> TO DO
In the entries below, the lines from the one with "(** [struct symtab]: the" through the one with "(** [add_string] copies" are to be copied exactly; both ends count.
====
(* ===== verification/ArmWrap.v ===== *)
(** The ELF wrapper (src/Arm_wrap/arm_wrap.c): it puts a ROM image into a 32-bit
    ELF file, with a program header, a section table, and on request a symbol
    table read from a text file. *)

From S2P Require Import Prelude Machine Host.
From S2P Require Printf.

(** ** The structures of elf.h *)

Definition EM_ARM : Z := 40.
Definition EM_AARCH64 : Z := 183.
Definition CLASS_32 : Z := 1.
Definition CLASS_64 : Z := 2.
Definition ELF_ENDIAN : Z := 1.
Definition SHT_PROGBITS : Z := 1.
Definition SHT_SYMTAB : Z := 2.
Definition SHT_STRTAB : Z := 3.
Definition SHN_UNDEF : Z := 0.
Definition STB_GLOBAL : Z := 1.
Definition STT_FUNC : Z := 2.
Definition ELF32_ST_INFO (b t : Z) : Z := Z.shiftl b 4 + Z.land t 0xf.

Definition PGSIZE : Z := 8192.
Definition MAX_ROMSIZE : Z := 65536.
Definition MAX_SYM : Z := 400.
Definition MAXLINE : Z := 256.

(** [swap_short] and [swap_long]: the host has the target's byte order. *)
Definition swap_short (x : Z) : Z := x.
Definition swap_long (x : Z) : Z := x.

Record Elf32_Ehdr := Ehdr {
  e_ident : list Z; e_type : Z; e_machine : Z; e_version : Z; e_entry : Z; e_phoff : Z;
  e_shoff : Z; e_flags : Z; e_ehsize : Z; e_phentsize : Z; e_phnum : Z; e_shentsize : Z;
  e_shnum : Z; e_shstrndx : Z }.

Definition ehdr_bytes (h : Elf32_Ehdr) : list Z :=
  e_ident h ++ le16 (e_type h) ++ le16 (e_machine h) ++ le32 (e_version h) ++ le32 (e_entry h)
  ++ le32 (e_phoff h) ++ le32 (e_shoff h) ++ le32 (e_flags h) ++ le16 (e_ehsize h)
  ++ le16 (e_phentsize h) ++ le16 (e_phnum h) ++ le16 (e_shentsize h) ++ le16 (e_shnum h)
  ++ le16 (e_shstrndx h).

Record Elf32_Phdr := Phdr {
  p_type : Z; p_offset : Z; p_vaddr : Z; p_paddr : Z; p_filesz : Z; p_memsz : Z;
  p_flags : Z; p_align : Z }.

Definition phdr_bytes (h : Elf32_Phdr) : list Z :=
  le32 (p_type h) ++ le32 (p_offset h) ++ le32 (p_vaddr h) ++ le32 (p_paddr h)
  ++ le32 (p_filesz h) ++ le32 (p_memsz h) ++ le32 (p_flags h) ++ le32 (p_align h).

Record Elf32_Shdr := Shdr {
  sh_name : Z; sh_type : Z; sh_flags : Z; sh_addr : Z; sh_offset : Z; sh_size : Z;
  sh_link : Z; sh_info : Z; sh_addralign : Z; sh_entsize : Z }.

Definition shdr_words (h : Elf32_Shdr) : list Z :=
  [sh_name h; sh_type h; sh_flags h; sh_addr h; sh_offset h; sh_size h; sh_link h; sh_info h;
   sh_addralign h; sh_entsize h].

(** [swap_shdr]: every word of the structure in place, which is then written. *)
Definition swap_shdr (ws : list Z) : list Z := map swap_long ws.
Definition shdr_bytes (h : Elf32_Shdr) : list Z := concat (map le32 (swap_shdr (shdr_words h))).

Record Elf32_Sym := Sym {
  st_name : Z; st_value : Z; st_size : Z; st_info : Z; st_other : Z; st_shndx : Z }.

Definition sym_bytes (s : Elf32_Sym) : list Z :=
  le32 (st_name s) ++ le32 (st_value s) ++ le32 (st_size s)
  ++ [u8 (st_info s); u8 (st_other s)] ++ le16 (st_shndx s).

Definition sym_zero : Elf32_Sym := Sym 0 0 0 0 0 0.

(** ** State *)

(** [struct string]: the bytes stored so far ([off] is their number), and
    [limit].  The buffer has [PGSIZE] bytes. *)
Record str_tab := StrTab { s_buf : list Z; s_limit : Z }.
Definition s_off (t : str_tab) : Z := Z.of_nat (length (s_buf t)).

(** [struct symtab]: the entries in use ([count] is their number). *)
Record symtab := SymTab { sym : list Elf32_Sym; size : Z; limit : Z }.

Record vars := Vars {
  rombase : Z; entry : Z; buf : list Z; offset : Z;
  seg_strings : str_tab; sym_strings : str_tab; syms : symtab }.

Definition set_rombase v g := Vars v (entry g) (buf g) (offset g) (seg_strings g) (sym_strings g) (syms g).
Definition set_entry v g := Vars (rombase g) v (buf g) (offset g) (seg_strings g) (sym_strings g) (syms g).
Definition set_buf v g := Vars (rombase g) (entry g) v (offset g) (seg_strings g) (sym_strings g) (syms g).
Definition set_offset v g := Vars (rombase g) (entry g) (buf g) v (seg_strings g) (sym_strings g) (syms g).
Definition set_seg v g := Vars (rombase g) (entry g) (buf g) (offset g) v (sym_strings g) (syms g).
Definition set_symstr v g := Vars (rombase g) (entry g) (buf g) (offset g) (seg_strings g) v (syms g).
Definition set_syms v g := Vars (rombase g) (entry g) (buf g) (offset g) (seg_strings g) (sym_strings g) v.

Definition str_none : str_tab := StrTab [] 0.
Definition vars0 : vars := Vars 0 0 [] 0 str_none str_none (SymTab [] 0 0).

(** The number of bytes read from the image. *)
Definition romsize (g : vars) : Z := Z.of_nat (length (buf g)).

Definition gnu_extra : list Z := chars "GCC: (GNU) 4.7.2" ++ [0].
Definition gnusize : Z := Z.of_nat (length gnu_extra).

(** ** String tables *)

Definition init_string : str_tab := StrTab [] PGSIZE.

(** [add_string] copies without looking at the limit: beyond the buffer it is
    undefined.  The result is the offset of the string. *)
Definition add_string (t : str_tab) (s : list Z) : option (Z * str_tab) :=
  if PGSIZE <? s_off t + Z.of_nat (length s) + 1 then None
  else Some (s_off t, StrTab (s_buf t ++ s ++ [0]) (s_limit t)).

Definition finish_string (t : str_tab) : option str_tab :=
  if s_off t mod 2 =? 1 then
    if PGSIZE <? s_off t + 1 then None else Some (StrTab (s_buf t ++ [0]) (s_limit t))
  else Some t.

(** The string at an offset of a table. *)
Fixpoint cstr (l : list Z) : list Z :=
  match l with
  | [] => []
  | c :: r => if c =? 0 then [] else c :: cstr r
  end.

Definition string_at (t : list Z) (ix : Z) : list Z := cstr (drop (Z.to_nat ix) t).

(** ** Symbols *)

(** An entry beyond the array is undefined. *)
Definition add_sym (s : symtab) (e : Elf32_Sym) : option symtab :=
  if MAX_SYM <=? Z.of_nat (length (sym s)) then None
  else Some (SymTab (sym s ++ [e]) (size s + 16) (limit s)).

Definition add_null (s : symtab) : option symtab :=
  add_sym s (Sym 0 0 0 0 0 SHN_UNDEF).

(** [memset] clears the limit that was just set. *)
Definition init_symbol (g : vars) : option vars :=
  s ← add_null (SymTab [] 0 0);
  Some (set_syms s (set_symstr init_string g)).

Definition add_symbol (name : list Z) (addr : Z) (g : vars) : option vars :=
  p ← add_string (sym_strings g) name;
  let info := ELF32_ST_INFO STB_GLOBAL STT_FUNC in
  s ← add_sym (syms g) (Sym (swap_long p.1) (swap_long addr) 0 info 0 (swap_short 1));
  Some (set_syms s (set_symstr p.2 g)).

Definition finish_symbol (g : vars) : option vars :=
  t ← finish_string (sym_strings g); Some (set_symstr t g).

(** ** Reading the symbol file *)

(** [fgets ( line, n + 1, fp )]: up to [n] characters, through a newline. *)
Fixpoint fgets (n : nat) (s : list Z) : list Z * list Z :=
  match n, s with
  | S n, c :: r => if c =? 10 then ([c], r) else let '(l, r) := fgets n r in (c :: l, r)
  | _, _ => ([], s)
  end.

(** Overwrite the start of an array. *)
Definition overwrite (bs a : list Z) : list Z := bs ++ drop (length bs) a.

(** One line: the array [line] still holds the previous line behind the
    terminator; [None] where the code is undefined (a line that starts with a
    NUL, or no terminator from index 9 on). *)
Definition parse_line (l line : list Z) : option (Z * list Z * list Z) :=
  let line := overwrite (l ++ [0]) line in
  let len := length (cstr line) in
  if (len =? 0)%nat then None else
  let line := <[(len - 1)%nat := 0]> line in
  let addr := u32 (strtol 16 (take 8 (cstr line))) in
  let tail := drop 9 line in
  if bool_decide (0 ∈ tail) then Some (addr, cstr tail, line) else None.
====
> RESULT
(** [struct symtab]: the entries in use ([count] is their number). *)
Record symtab := SymTab { sym : list Elf32_Sym; size : Z; limit : Z }.

Record vars := Vars {
  rombase : Z; entry : Z; buf : list Z; offset : Z;
  seg_strings : str_tab; sym_strings : str_tab; syms : symtab }.

Definition set_rombase v g := Vars v (entry g) (buf g) (offset g) (seg_strings g) (sym_strings g) (syms g).
Definition set_entry v g := Vars (rombase g) v (buf g) (offset g) (seg_strings g) (sym_strings g) (syms g).
Definition set_buf v g := Vars (rombase g) (entry g) v (offset g) (seg_strings g) (sym_strings g) (syms g).
Definition set_offset v g := Vars (rombase g) (entry g) (buf g) v (seg_strings g) (sym_strings g) (syms g).
Definition set_seg v g := Vars (rombase g) (entry g) (buf g) (offset g) v (sym_strings g) (syms g).
Definition set_symstr v g := Vars (rombase g) (entry g) (buf g) (offset g) (seg_strings g) v (syms g).
Definition set_syms v g := Vars (rombase g) (entry g) (buf g) (offset g) (seg_strings g) (sym_strings g) v.

Definition str_none : str_tab := StrTab [] 0.
Definition vars0 : vars := Vars 0 0 [] 0 str_none str_none (SymTab [] 0 0).

(** The number of bytes read from the image. *)
Definition romsize (g : vars) : Z := Z.of_nat (length (buf g)).

Definition gnu_extra : list Z := chars "GCC: (GNU) 4.7.2" ++ [0].
Definition gnusize : Z := Z.of_nat (length gnu_extra).

(** ** String tables *)

Definition init_string : str_tab := StrTab [] PGSIZE.

(** [add_string] copies without looking at the limit: beyond the buffer it is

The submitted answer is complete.